First of all, you said:
/.../ but it seems max_tokens
is for breaking the input down not the output.
This is wrong. The max_tokens
parameter is shared between the input (i.e., prompt) and output (i.e., response). Tokens from the prompt and the completion all together should not exceed the token limit of a particular OpenAI model.
As stated in the official OpenAI article:
Depending on the model used, requests can use up to 4097
tokens shared
between prompt and completion. If your prompt is 4000
tokens, your
completion can be 97
tokens at most.
Solution 1: Using the max_tokens
parameter (works with the GPT-3, GPT-3.5, and GPT-4 APIs)
STEP 1: Choose the maximum length restriction for the prompt
Let's say that you'll allow the user to enter a prompt of a maximum length of 20 words. That should be enough for simple questions like:
- How does climate change impact oceans and marine life? (9 words, 10 tokens)
- Explain the theory of relativity and its significance in modern physics. (11 words, 13 tokens)
- What are the potential benefits and risks of artificial intelligence in healthcare? (12 words, 13 tokens)
- Describe the process of cellular respiration and its role in producing energy for cells. (14 words, 17 tokens)
- Discuss the effects of deforestation on local ecosystems, climate, and global biodiversity. (12 words, 15 tokens)
Using the Tokenizer, you can see that 1 word is not equal to 1 token. For example, questions 3 and 5 consist of 12 words but different numbers of tokens! Because the OpenAI API operates with tokens, not words, you need to transform your limit of 20 words per prompt into tokens. Let's say that you'll allow the user to enter a prompt of a maximum length of 22 tokens.
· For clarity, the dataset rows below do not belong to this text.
(** ** The pages of a request *)
Definition page_at (a : Z) (i : nat) : Z := a + Z.of_nat i * PAGE_SIZE.
Lemma page_at_S a i : page_at a (S i) = page_at (a + PAGE_SIZE) i.
Proof. unfold page_at. lia. Qed.
Lemma page_base_aligned a : 0 <= a < 2 ^ 32 → a mod PAGE_SIZE = 0 → page_base a = a.
Proof. intros Ha Hm. rewrite page_base_div by done. unfold PAGE_SIZE in *. Z.div_mod_to_equations. lia. Qed.
(** Different pages of the address space have different entries. *)
Lemma same_page_aligned a b : 0 <= a < 2 ^ 32 → 0 <= b < 2 ^ 32 → same_page a b → a / PAGE_SIZE = b / PAGE_SIZE.
Proof.
  intros Ha Hb [H1 H2]. revert H1 H2. unfold addr_to_pdenum, addr_to_ptenum. change 0x3FF with (Z.ones 10).
  rewrite !Z.land_ones, !Z.shiftr_div_pow2 by lia. unfold PAGE_SIZE. change (2 ^ 12) with 0x1000. change (2 ^ 22) with (0x1000 * 1024).
  rewrite <- !Z.div_div by lia. set (x := a / 0x1000). set (y := b / 0x1000). intros H1 H2.
  assert (0 <= x < 1024 * 1024) by (unfold x; Z.div_mod_to_equations; lia).
  assert (0 <= y < 1024 * 1024) by (unfold y; Z.div_mod_to_equations; lia).
  change (2 ^ 10) with 1024 in *. Z.div_mod_to_equations. lia.
Qed.
Definition mapped_page (pg : vm_page) : Z := Z.lor (Z.lor (addr_to_pte (pg_base pg)) PAGE_PRESENT) (Z.lor PAGE_RW PAGE_USER).

(** The loop takes the pages [xs] from the free list in turn and maps them at successive addresses. *)
Lemma data_pages_spec fuel junk o map pm : ∀ xs n a s tb fl ol,
  pool s tb (fl ++ rev xs) o ol → xs ≠ [] → (length xs <= n)%nat → Z.of_nat (length xs) < 2 ^ 31 →
  0 <= a → a mod PAGE_SIZE = 0 → page_at a (length xs) <= 2 ^ 32 →
  (∀ i, (i < length xs)%nat → has_table s map pm (page_at a i)) →
  ∃ s' tb', data_pages n (S fuel) junk o map a (Z.of_nat (length xs)) s = Ret tt s' ∧ pool s' tb' fl o (rev xs ++ ol) ∧
    (∀ i x pg, xs !! i = Some x → pages s !! x = Some pg → walk s' (pdbr pm) (page_at a i) = Some (mapped_page pg)) ∧
    (∀ a', (∀ i, (i < length xs)%nat → ¬ same_page a' (page_at a i)) → walk s' (pdbr pm) a' = walk s (pdbr pm) a') ∧
    page_mask (s' <| ptmem := ∅ |>) = page_mask (s <| ptmem := ∅ |>).
Proof.
  induction xs as [|x xs IH]; intros [|n] a s tb fl ol HP Hne Hn H31 Ha0 Ham Hal HT; [done|done|cbn in Hn; lia|]. clear Hne.
  cbn [rev] in HP. rewrite app_assoc in HP. cbn [length] in *. rewrite page_at_S in Hal.
  assert (Ha : 0 <= a < 2 ^ 32) by (unfold page_at, PAGE_SIZE in *; lia).
  assert (Hat0 : page_at a 0 = a) by (unfold page_at; lia).
  destruct (fr_page _ _ (po_free _ _ _ _ _ HP) x) as [_ [pg Ex]]; [set_solver|].
  destruct (page_alloc_spec s tb (fl ++ rev xs) x pg o ol junk a HP Ex) as (s1&tb1&E1&HP1&(nx&Ex1)&_&Hp1&HM1).
  assert (Ept : ptmem s1 = ptmem s) by (by apply (f_equal ptmem) in HM1).
  assert (Epm : pmaps s1 = pmaps s) by (by apply (f_equal pmaps) in HM1).
  assert (HT1 : ∀ i, (i < S (length xs))%nat → has_table s1 map pm (page_at a i)).
  { intros i Hi. eapply has_table_ext; [exact Epm|exact Ept|by apply HT]. }
  assert (HT0 : has_table s1 map pm a) by (rewrite <- Hat0; apply HT1; lia).
  destruct (enter_page fuel s1 map pm a (pg_base pg) (Z.lor PAGE_RW PAGE_USER) HT0 Ha) as (T&E2&HW&HO&HK).
  set (s2 := s1 <| ptmem := T |>) in *.
  assert (HP2 : pool s2 tb1 (fl ++ rev xs) o (x :: ol)) by (by apply (pool_ext s1)).
  assert (HM2 : page_mask (s2 <| ptmem := ∅ |>) = page_mask (s <| ptmem := ∅ |>)).
  { apply (f_equal (λ u, u <| ptmem := ∅ |>)) in HM1. exact HM1. }
  assert (Hs32 : s32 (Z.of_nat (S (length xs)) - 1) = Z.of_nat (length xs)) by (unfold s32; rewrite Z.mod_small; lia).
  assert (Hstep : data_pages (S n) (S fuel) junk o map a (Z.of_nat (S (length xs))) s =
    (if Z.of_nat (length xs) =? 0 then mret tt else data_pages n (S fuel) junk o map (u32 (a + PAGE_SIZE)) (Z.of_nat (length xs))) s2).
  { cbn [data_pages]. rewrite (page_base_aligned a Ha Ham) in E2 |- *. run_with ltac:(exact E1). run_with ltac:(apply deref_Ret; exact Ex1).
    cbn [pg_base]. run_with ltac:(exact E2). by rewrite Hs32. }
  rewrite Hstep. destruct xs as [|y xs].
  { exists s2, tb1. cbn in HP2 |- *. rewrite app_nil_r in HP2. split_and!; [done|done| | |done].
    - intros [|i] z pgz Ez Epz; [|discriminate Ez]. cbn in Ez. simplify_eq. by rewrite Hat0.
    - intros a' Hn'. rewrite HO; [by apply walk_ext|]. rewrite <- Hat0. apply Hn'. lia. }
  rewrite (proj2 (Z.eqb_neq _ 0)) by (cbn [length]; lia).
  assert (Hau : u32 (a + PAGE_SIZE) = a + PAGE_SIZE).
  { apply u32_id. unfold page_at, PAGE_SIZE in *. cbn [length] in Hal. lia. }
  rewrite Hau. destruct (IH n (a + PAGE_SIZE) s2 tb1 fl (x :: ol)) as (s'&tb'&E'&HP'&HW'&HO'&HM'); [done|done|lia|lia| | |done| |].
  { unfold PAGE_SIZE. lia. }
  { unfold PAGE_SIZE in *. Z.div_mod_to_equations. lia. }
  { intros i Hi. rewrite <- page_at_S. apply HK, HT1. lia. }
  assert (Hpg : ∀ i k : nat, (i < k)%nat → (k < S (length (y :: xs)))%nat → ¬ same_page (page_at a i) (page_at a k)).
  { intros i k Hik Hk Hsp. apply same_page_aligned in Hsp; unfold page_at, PAGE_SIZE in *; cbn [length] in *; [|lia..]. Z.div_mod_to_equations. lia. }
  exists s', tb'. split_and!; [exact E'| |..].
  - cbn [rev]. rewrite <- app_assoc. exact HP'.
  - intros [|i] z pgz Ez Epz.
    + cbn in Ez. simplify_eq. rewrite HO', Hat0; [exact HW|]. intros i Hi. rewrite <- page_at_S. apply Hpg; lia.
    + rewrite page_at_S. apply (HW' i z); [done|]. flat. rewrite Hp1; [done|]. intros ->.
      pose proof (free_NoDup _ _ (po_free _ _ _ _ _ HP)) as ND. apply NoDup_app in ND as (_&ND&_). apply (ND x); [|by left].
      apply elem_of_app. right. apply list_elem_of_In, in_rev. rewrite rev_involutive. apply list_elem_of_In. by eapply list_elem_of_lookup_2.
  - intros a' Hn'. rewrite HO'; [rewrite HO|].
    + by apply walk_ext.
    + rewrite <- Hat0. apply Hn'. lia.
    + intros i Hi. rewrite <- page_at_S. apply Hn'. lia.
  - by rewrite HM'.
Qed.

Lemma data_pages_base n fuel junk o map a k : 0 <= a < 2 ^ 32 →
  data_pages n fuel junk o map a k = data_pages n fuel junk o map (page_base a) k.
Proof. intros Ha. destruct n; [done|]. cbn [data_pages]. by rewrite page_base_idem. Qed.

(** The bytes a request is for. *)
Definition request_size (vno : vn_object) : Z := if PAGE_SIZE <? vn_blk_size vno then vn_blk_size vno else PAGE_SIZE.
(** C32. [data_request] for a page that has to be loaded: as many pages as a block of the file needs are
    taken from the free list, entered for the object and mapped from the page of the address on, and nothing
    else is mapped, before the message with the address is sent to the pager of the object.  The page tables of
    these pages exist ([has_table]); requests that have to make a table are not covered. *)
Theorem vm_data_request_maps n fuel j s c th pr mp e en ob a tb fl xs ol pm :
  current s = c → threads s !! c = Some th → procs s !! proc th = Some pr → vmaps s !! p_map pr = Some mp →
  entries s !! e = Some en → objects s !! e_object en = Some ob →
  let o := e_object en in let vno := ob_vn ob in let size := request_size vno in
  ¬ (noload_start vno <= a <= noload_end vno) → 0 <= a < 2 ^ 32 → size < 2 ^ 31 →
  Z.of_nat (length xs) = size / PAGE_SIZE → (length xs <= n)%nat → pool s tb (fl ++ rev xs) o ol →
  page_at (page_base a) (length xs) <= 2 ^ 32 →
  (∀ i, (i < length xs)%nat → has_table s (m_pmap mp) pm (page_at (page_base a) i)) →
  ∃ s' tb', vm_data_request n (S fuel) j e a s =
      (r ← send_message n (S fuel) (j_entry j) (vn_pager_id vno) (pager_msg (j_msg j) vno o a size);
       match r with Blocked => mret Blocked | Done _ => r ← data_request_return o size; mret (Done r) end) s' ∧
    pool s' tb' fl o (rev xs ++ ol) ∧
    ob_vn <$> objects s' !! o = Some (vno <| vn_va := a |> <| vn_page_size := PAGE_SIZE |>) ∧
    (∀ i x pg, xs !! i = Some x → pages s !! x = Some pg → walk s' (pdbr pm) (page_at (page_base a) i) = Some (mapped_page pg)) ∧
    (∀ a', (∀ i, (i < length xs)%nat → ¬ same_page a' (page_at (page_base a) i)) → walk s' (pdbr pm) a' = walk s (pdbr pm) a').
Proof.
  intros Hc Hth Hpr Hm He Hob o vno size Hno Ha Hsz Hlen Hn HP Hal HT.
  assert (Hge : PAGE_SIZE <= size) by (unfold size, request_size; destruct (Z.ltb_spec PAGE_SIZE (vn_blk_size vno)); lia).
  set (ob1 := ob <| ob_vn ::= λ v, v <| vn_va := a |> <| vn_page_size := PAGE_SIZE |> |>).
  set (s1 := s <| objects ::= <[o := ob1]> |>).
  destruct (data_pages_spec fuel (j_object j) o (m_pmap mp) pm xs n (page_base a) s1 tb fl ol) as (s'&tb'&E&HP'&HW&HO&HM).
  { by apply (pool_ext s). }
  { intros ->. cbn in Hlen. unfold PAGE_SIZE in *. Z.div_mod_to_equations. lia. }
  { done. }
  { rewrite Hlen. unfold PAGE_SIZE in *. Z.div_mod_to_equations. lia. }
  { rewrite page_base_div by done. unfold PAGE_SIZE. Z.div_mod_to_equations. lia. }
  { rewrite page_base_div by done. apply Z.mod_mul. done. }
  { done. }
  { intros i Hi. apply (has_table_ext s); [done|done|by apply HT]. }
  exists s', tb'. split_and!; [|done| |done|done].
  - unfold vm_data_request. run_with ltac:(by eapply current_map_Ret). run_with ltac:(apply deref_Ret; exact He).
    run_with ltac:(apply deref_Ret; exact Hob). fold vno. cbv zeta.
    assert ((noload_start vno <=? a) && (a <=? noload_end vno) = false) as -> by (apply andb_false_iff; rewrite !Z.leb_gt; lia).
    fold o. unfold upd_vn. run_with ltac:(apply upd_object_Ret; exact Hob). fold ob1 s1. fold (request_size vno) size.
    unfold fill_and_send. rewrite !bind_assoc. run_with ltac:(apply deref_Ret; apply lookup_insert_eq). rewrite !bind_assoc.
    run_with ltac:(apply deref_Ret; exact Hm). rewrite bind_assoc.
    replace (s32 (size / PAGE_SIZE)) with (Z.of_nat (length xs)).
    2:{ rewrite Hlen. unfold s32. rewrite Z.mod_small; [lia|]. unfold PAGE_SIZE in *. Z.div_mod_to_equations. lia. }
    rewrite data_pages_base by done. run_with ltac:(exact E). done.
  - assert (objects s' = objects s1) as -> by (by apply (f_equal objects) in HM). unfold s1. flat. by rewrite lookup_insert_eq.
Qed.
This will be approximately 20 words, plus or minus a few words depending on the text (as I previously said, 1 word is not equal to 1 token).
STEP 2: Use tiktoken to calculate the number of tokens in a prompt the user enters before(!) sending an API request to the OpenAI API
After you have chosen the maximum length restriction for the prompt, you need to check the prompt every time the user enters it to see if it doesn't exceed your limit of 22 tokens. You need to do this before you send an API request to the OpenAI API.
You can do this with tiktoken. As stated in the official OpenAI example:
Tiktoken is a fast open-source tokenizer by OpenAI.
Given a text string (e.g., "tiktoken is great!"
) and an encoding
(e.g., "cl100k_base"
), a tokenizer can split the text string into a
list of tokens (e.g., ["t", "ik", "token", " is", " great", "!"]
).
Tiktoken is very simple to use. See my past answer for more detailed information.
The logic is the following:
- If tiktoken returns 22 tokens or less, send the prompt to the OpenAI API.
- If tiktoken returns more than 22 tokens, send a message to the user something along the lines of: The text you entered is too long. Please make it shorter.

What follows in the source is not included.